» YOUR OBJECTIVE: Please return only the lines from the one holding "raftlog.get (log n)" through the one holding "(** No exception of another component. *)", exactly as they appear in the records below, both ends included.

[SOURCE DATA]

(* ===== verification/RaftKV.v ===== *)
(** State machines that may refuse a command, above all the database
    ([src/imustore/raft/statemachine.py]).

    A node calls its machine while it handles a message, a tick or a proposal, and
    lets its exceptions pass.  Up to the first such exception a cluster behaves
    like one whose nodes feed a [Recorder] ([cstep_mirrored]), so what [RaftProps]
    proves of that cluster holds; and a call of a node only ever raises what its
    machine raised on a committed entry ([raft_calls_return]).  The database is
    such a machine ([kv_rel]): applying a command is atomic together with the
    record of how far the log was applied. *)

From S2P Require Import Prelude PyBase Struct SimDisk Locking Physical PhysicalFacts Recovery StorageProps KeyList Logical Pickle Index.
From S2P Require Import BPlusTree BPlusRep BPlusIndex Engine Session Database Transactions RaftLog RaftNode RaftAbstract RaftRefine RaftCluster RaftMachines RaftProps.

(** * Machines *)

(** A machine that was [fed] the commands of a list, with their indexes, takes the
    next one or raises; and it knows how far it got (as long as it has taken
    fewer than [capacity] commands, where it counts in a fixed width). *)
Class MachineRel (V SM : Type) `{StateMachine V SM} := {
  capacity : Z;
  fed : list (Z * command V) -> SM -> Prop;
  fed_apply l m c m' : fed l m -> sm_apply (Z.of_nat (S (length l))) c m = (m', Ok tt) -> fed (l ++ [(Z.of_nat (S (length l)), c)]) m';
  fed_index l m m' a : fed l m -> Z.of_nat (length l) < capacity -> sm_applied_index m = (m', Ok a) -> a = Z.of_nat (length l) /\ fed l m'
}.

Section mirror.
Context `{Rng} {V SM : Type} `{MachineRel V SM}.
Implicit Types (n : RaftNode V SM) (r : Recorder V) (w : world V SM) (v : world V (Recorder V)).

(** The node with a recorder in place of its machine. *)
Definition shadow r n : RaftNode V (Recorder V) :=
  mkNode (node_id n) (peers n) (cluster_size n) (config n) (log n) r (_rng n) (current_term n) (voted_for n) (role n) (leader_id n) (commit_index n) (last_applied n) (votes n) (next_index n) (match_index n) (election_elapsed n) (heartbeat_elapsed n) (election_timeout n) (_outbox n).

(** The recorder has what the machine was fed. *)
Record tracks r n : Prop := {
  tr_fed : fed (applied r) (machine n);
  tr_index : applied_index r = Z.of_nat (length (applied r));
  tr_last : last_applied n = Z.of_nat (length (applied r))
}.

(** The machine raised [e] when the node, in the end at [n], fed it the entry at
    [last_applied] of its log, a committed one, after all those before it. *)
Definition refused n (e : exn) : Prop :=
  exists l m x, fed l m /\ last_applied n = Z.of_nat (S (length l)) /\ last_applied n <= commit_index n /\
    raftlog.get (log n) (last_applied n) = Ok x /\ sm_apply (last_applied n) (cmd x) m = (machine n, Raise e).

(** No exception of another component. *)
Definition smooth {A} (x : result raft_exn A) : Prop := match x with Raise (PyError _) => False | _ => True end.

(** The same method on both nodes does the same, unless the machine refuses. *)
Definition mirrors {A} (m1 : stx raft_exn (RaftNode V SM) A) (m2 : stx raft_exn (RaftNode V (Recorder V)) A) : Prop :=
  forall n r, tracks r n ->
    (exists r', m2 (shadow r n) = (shadow r' (m1 n).1, (m1 n).2) /\ (smooth (m1 n).2 -> tracks r' (m1 n).1)) \/
    (exists e, (m1 n).2 = Raise (PyError e) /\ refused (m1 n).1 e).

Lemma mirrors_same {A} (m1 : stx raft_exn (RaftNode V SM) A) (m2 : stx raft_exn (RaftNode V (Recorder V)) A) :
  (forall n r, m2 (shadow r n) = (shadow r (m1 n).1, (m1 n).2) /\ machine (m1 n).1 = machine n /\ last_applied (m1 n).1 = last_applied n) -> mirrors m1 m2.
Proof. intros Hm n r [T1 T2 T3]. destruct (Hm n r) as (E & E1 & E2). left. exists r. split; [done|]. intros _. split; congruence. Qed.

Lemma mirrors_ret {A} (a : A) : mirrors (mret a) (mret a).
Proof. by apply mirrors_same. Qed.

Lemma mirrors_raise {A} (e : raft_exn) : mirrors (A := A) (raise e) (raise e).
Proof. by apply mirrors_same. Qed.

Lemma mirrors_bind {A B} (m1 : stx raft_exn (RaftNode V SM) A) m2 (f1 : A -> stx raft_exn (RaftNode V SM) B) f2 :
  mirrors m1 m2 -> (forall a, mirrors (f1 a) (f2 a)) -> mirrors (m1 ≫= f1) (m2 ≫= f2).
Proof.
  intros Hm Hf n r Ht. unfold mbind, stx_bind. destruct (Hm n r Ht) as [(r' & E & Ht')|(e & E & Hr)].
  - rewrite E. destruct (m1 n) as [n' [a|e]]; simpl in *; [by apply Hf, Ht'|]. left. by exists r'.
  - right. destruct (m1 n) as [n' x]. simpl in E, Hr. subst x. by exists e.
Qed.

Lemma mirrors_get {B} (f1 : RaftNode V SM -> stx raft_exn (RaftNode V SM) B) f2 :
  (forall n r, mirrors (f1 n) (f2 (shadow r n))) -> mirrors (get_st ≫= f1) (get_st ≫= f2).
Proof. intros Hf n r Ht. exact (Hf n r n r Ht). Qed.

Lemma mirrors_modify (f1 : RaftNode V SM -> RaftNode V SM) f2 :
  (forall n r, f2 (shadow r n) = shadow r (f1 n) /\ machine (f1 n) = machine n /\ last_applied (f1 n) = last_applied n) ->
  mirrors (modify f1) (modify f2).
Proof. intros Hf. apply mirrors_same. intros n r. destruct (Hf n r) as (E & ? & ?). unfold modify. simpl. by rewrite E. Qed.

Lemma mirrors_lift {A} (x : result raft_exn A) : mirrors (lift_res x) (lift_res x).
Proof. by apply mirrors_same. Qed.

Lemma mirrors_log {A} (m : St (RaftLog V) A) : mirrors (node.on_log m) (node.on_log m).
Proof. apply mirrors_same. intros n r. unfold node.on_log. simpl. by destruct (m (log n)). Qed.

Lemma mirrors_persist : mirrors node._persist node._persist.
Proof. by apply mirrors_modify. Qed.

Lemma mirrors_reset : mirrors node._reset_election_timer node._reset_election_timer.
Proof. apply mirrors_modify. intros n r. simpl. by destruct (randint _ _ _). Qed.

Lemma mirrors_send to b : mirrors (node._send to b) (node._send to b).
Proof. by apply mirrors_modify. Qed.

Lemma mirrors_drain : mirrors node._drain node._drain.
Proof. by apply mirrors_same. Qed.

Lemma mirrors_append c : mirrors (node.append_entry c) (node.append_entry c).
Proof. by apply mirrors_same. Qed.

Lemma mirrors_next_index p : mirrors (node.get_next_index p) (node.get_next_index p).
Proof. apply mirrors_get. intros n r. simpl. destruct (next_index n !! p); [apply mirrors_ret|apply mirrors_raise]. Qed.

[/SOURCE DATA]

» RESPONSE BOX:
    raftlog.get (log n) (last_applied n) = Ok x /\ sm_apply (last_applied n) (cmd x) m = (machine n, Raise e).

(** No exception of another component. *)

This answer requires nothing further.